Articles

Wednesday, July 20, 2011

The Truth About Saturated Fats

This post is a revisit of the January 4, 2011 post.  It is important enough to put the info back out, plus I added a few extra items. 

For those who follow this blog or have attended some of my classes, it will be a familiar topic…saturated fat.  The kind of saturated fat I am talking about is from animal sources and a few plant sources such as cold pressed coconut oil and extra virgin red palm oil…not processed or hydrogenated oils, which are also considered saturated fats. 

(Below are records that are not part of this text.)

(** When the end of the body is announced too early.  nghttp2 does not
    call back after [NGHTTP2_DATA_FLAG_EOF].  The server sets the flag with
    bytes left exactly when what is left {i after} the read has the length that
    was asked for, and the client exactly when the whole of what was there
    {i before} had it but not in one chunk: the test is made against the length
    of a read and not against what it took, so these last bytes are lost. *)
Theorem end_of_body_flag (length : Z) (s : stream) :
  0 < length -> body_ok s -> total_length (body s) < 2 ^ 64 -> defer s = false ->
  (let '(a, s') := data_source_read_callback length s in
   (exists bytes no_end, a = data bytes true no_end) /\ remaining s' <> "" <->
   eof_ s = true /\ trailers s = [] /\ len (remaining s') = length) /\
  (let '(a, s') := client_data_source_read_callback length s in
   (exists bytes no_end, a = data bytes true no_end) /\ remaining s' <> "" <->
   eof_ s = true /\ trailers s = [] /\ len (remaining s) = length /\ remaining s' <> "").
Proof.
  intros Hl Hok Ht Hd. split.
  - unfold data_source_read_callback. rewrite Hd. cbv zeta.
    pose proof (taken_spec length s Hok ltac:(lia)) as P. pose proof (taken_total length s) as Q.
    destruct (if body_empty s then _ else _) as [bytes s1]. destruct P as (_ & P2 & _ & P4 & P5).
    cbn [snd] in Q.
    pose proof (early_flag length s1 (remaining s1) Hl P2 ltac:(lia) (fun H => H)) as R.
    rewrite P4, P5 in R.
    assert (Hn : len (remaining s1) = length -> remaining s1 <> "").
    { intros Hn E. rewrite E in Hn. change (len "") with 0 in Hn. lia. }
    destruct (body_eof s1 || is_last_frame length s1).
    + change (remaining (mark_body_sent s1)) with (remaining s1).
      split; [intros [_ H]; tauto|]. intros H. split; [eauto|tauto].
    + split; [by intros [(? & ? & [=]) _]|]. intros H. exfalso. destruct R as [_ R].
      destruct R as [R _]; [tauto|done].
  - unfold client_data_source_read_callback. rewrite Hd. cbv zeta.
    set (eof := body_eof s || is_last_frame length s).
    set (s0 := if eof then mark_body_sent s else s).
    assert (Hok0 : body_ok s0) by (subst s0; destruct eof; [by eapply body_ok_same|done]).
    assert (Er : remaining s0 = remaining s) by (subst s0; by destruct eof).
    pose proof (taken_spec length s0 Hok0 ltac:(lia)) as P.
    destruct (if body_empty s0 then _ else _) as [bytes s1]. destruct P as (P1 & _).
    assert (Hr : remaining s1 <> "" -> remaining s <> "").
    { intros Hn E. rewrite Er, E in P1. apply Hn, len_zero. apply (f_equal len) in P1.
      rewrite len_app in P1. change (len "") with 0 in P1.
      pose proof (len_nonneg bytes). pose proof (len_nonneg (remaining s1)). lia. }
    pose proof (early_flag length s (remaining s1) Hl Hok Ht Hr) as R. fold eof in R. split.
    + intros [(? & ? & [= <- -> <-]) Hn]. tauto.
    + intros H. destruct R as [_ R]. specialize (R H) as [-> Hn]. eauto.
Qed.
Lemma object_event i k f b s s' :
  wf_session s -> user_data s !! i = Some k -> on_object k f s = Ok s' ->
  touches i s (write_if b s') /\
  forall x, view i s = Some x -> exists y, view i (write_if b s') = Some y /\ f x = Ok y.
Proof.
  intros Hw Hk H. destruct (on_object_touches i k f s s' Hw Hk H) as [Ht (x & y & Hx & Hf & Hy)].
  split; [by apply touches_write|]. intros x0 Hx0. exists y.
  destruct (write_if_views b s' (proj1 Ht)) as [_ Hv]. rewrite Hv. split; [done|]. congruence.
Qed.

Lemma view_pointer i s x : view i s = Some x -> exists k, user_data s !! i = Some k.
Proof. unfold view. destruct (user_data s !! i); [eauto|done]. Qed.

(** The stream a session makes. *)
Definition fresh_stream (st i : Z) (m : M) : h2_stream M :=
  {| id_ := i; out := new_stream st; incoming := m; _headers_sent := false; receiver := true;
     told := []; local_held := true; local_errors := [] |}.

Lemma create_stream_touches (m : outcome M) b st i rv s k s' :
  wf_session s -> create_stream m b st i rv s = Ok (k, s') ->
  touches i s s' /\
  (0 <= i -> rv = 0 -> exists m0, m = Ok m0 /\ view i s' = Some (fresh_stream st i m0)).
Proof.
  intros Hw H. unfold create_stream in H. cbv zeta in H.
  apply bind_Ok_inv in H as (s1 & H1 & H). unfold subscribe in H1.
  apply bind_Ok_inv in H1 as (u1 & _ & [= <-]).
  apply bind_Ok_inv in H as (a & Ha & H). apply bind_Ok_inv in H as (u2 & _ & H).
  injection H as <- <-. cbn [objects set_listeners].
  set (x := {| id_ := i |}). set (s1 := set_objects _ _).
  assert (Hs : forall t : session M, objects (if b then add_calls [c_user_feedback (next_object s)] t else t) = objects t /\
    user_data (if b then add_calls [c_user_feedback (next_object s)] t else t) = user_data t /\
    next_object (if b then add_calls [c_user_feedback (next_object s)] t else t) = next_object t)
    by (intros t; by destruct b).
  destruct (Hs s1) as (E1 & E2 & E3). set (s2 := if b then _ else s1) in *.
  assert (Eo : objects (count_stream (if (0 <=? i) && (rv =? 0) then set_user_data i (next_object s) s2 else s2))
    = <[next_object s := x]> (objects s)) by (destruct (_ && _); cbn; by rewrite E1).
  assert (Eu : user_data (count_stream (if (0 <=? i) && (rv =? 0) then set_user_data i (next_object s) s2 else s2))
    = if (0 <=? i) && (rv =? 0) then <[i := next_object s]> (user_data s) else user_data s)
    by (destruct (_ && _); cbn; by rewrite E2).
  assert (En : next_object (count_stream (if (0 <=? i) && (rv =? 0) then set_user_data i (next_object s) s2 else s2))
    = S (next_object s)) by (destruct (_ && _); cbn; by rewrite E3).
  set (s3 := count_stream _) in *. clearbody s3. clear E1 E2 E3 Hs s1 s2.
  destruct Hw as [W1 W2]. split; [split; [split|]|].
  - intros j l. rewrite Eu, En. destruct (_ && _); [|intros Hj; specialize (W1 _ _ Hj); lia].
    destruct (decide (i = j)) as [<-|Hne]; [rewrite lookup_insert_eq; intros [= <-]; lia|].
    rewrite lookup_insert_ne by done. intros Hj. specialize (W1 _ _ Hj). lia.
  - intros j1 j2 l. rewrite Eu. destruct (_ && _); [|apply W2].
    destruct (decide (i = j1)) as [<-|H1], (decide (i = j2)) as [<-|H2]; try done;
      rewrite ?lookup_insert_eq, ?lookup_insert_ne by done.
    + intros [= <-] Hj. specialize (W1 _ _ Hj). lia.
    + intros Hj [= <-]. specialize (W1 _ _ Hj). lia.
    + apply W2.
  - intros j Hj. unfold view. rewrite Eo, Eu.
    assert (Ej : (if (0 <=? i) && (rv =? 0) then <[i := next_object s]> (user_data s) else user_data s) !! j
      = user_data s !! j) by (destruct (_ && _); [by apply lookup_insert_ne|done]).
    rewrite Ej. destruct (user_data s !! j) as [l|] eqn:El; [|done]. cbn. apply lookup_insert_ne.
    specialize (W1 _ _ El). lia.
  - intros Hi ->. exists a. split; [done|]. unfold view. rewrite Eo, Eu.
    destruct (Z.leb_spec 0 i); [|lia]. change (0 =? 0) with true. cbn [andb].
    rewrite lookup_insert_eq. cbn [mbind option_bind]. by rewrite lookup_insert_eq.
Qed.
End Views.

(** The events of one stream, out of all. *)
Definition events_of (i : Z) (evs : list h2_event) : list h2_event :=
  filter (fun ev => ev_id ev = i) evs.

Fixpoint run_stream {A} (step : h2_event -> A -> outcome A) (evs : list h2_event) (x : A)
    : outcome A :=
  match evs with [] => mret x | ev :: evs => x ← step ev x; run_stream step evs x end.

Lemma run_stream_app {A} (step : h2_event -> A -> outcome A) l1 l2 x :
  run_stream step (l1 ++ l2) x = y ← run_stream step l1 x; run_stream step l2 y.
Proof.
  revert x. induction l1 as [|ev l1 IH]; intros x; cbn [app run_stream]; [done|].
  destruct (step ev x); cbn; [apply IH|done].
Qed.

(** A session whose events touch the stream of their identifier only: what an
    event that is [quiet] does is [step]. *)
Section Demultiplex.
Context {M : Type} (on_event : h2_event -> session M -> outcome (session M)).
Context (step : h2_event -> h2_stream M -> outcome (h2_stream M)) (quiet : h2_event -> bool).
Context (on_event_touches : forall ev s s',
  wf_session s -> on_event ev s = Ok s' -> touches (ev_id ev) s s').
Context (on_event_step : forall ev s s' x,
  wf_session s -> quiet ev = true -> view (ev_id ev) s = Some x -> on_event ev s = Ok s' ->
  exists y, view (ev_id ev) s' = Some y /\ step ev x = Ok y).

Saturated fats are part of every cell in our body.  They maintain cell integrity, structure and resist oxidation.  This is good.  To be healthy, we need saturated fats.    Additionally, saturated fats are heat resistant.  On the other hand, poly unsaturated fats (PUFA’s), which the primary sources are industrialized, processed seed and vegetable oils, oxidize very easily and are not heat resistant.  I explain this more in my post Healthy Vegetable Oils.  PUFA’s can a be good source of Omege-6 and Omega-3’s, which are essential fatty acids (EFA’s)…meaning we have to have them, in small amounts, or we get really sick and die…pretty extreme I know, but true. PUFA’s that are not processed, or come from cold pressed sources or occur naturally in nature are good sources.  The biggest source of PUFA’s in the western diet is from these processed sources, which are excessively high in Omega-6’s which up-regulate inflammation…a bad thing.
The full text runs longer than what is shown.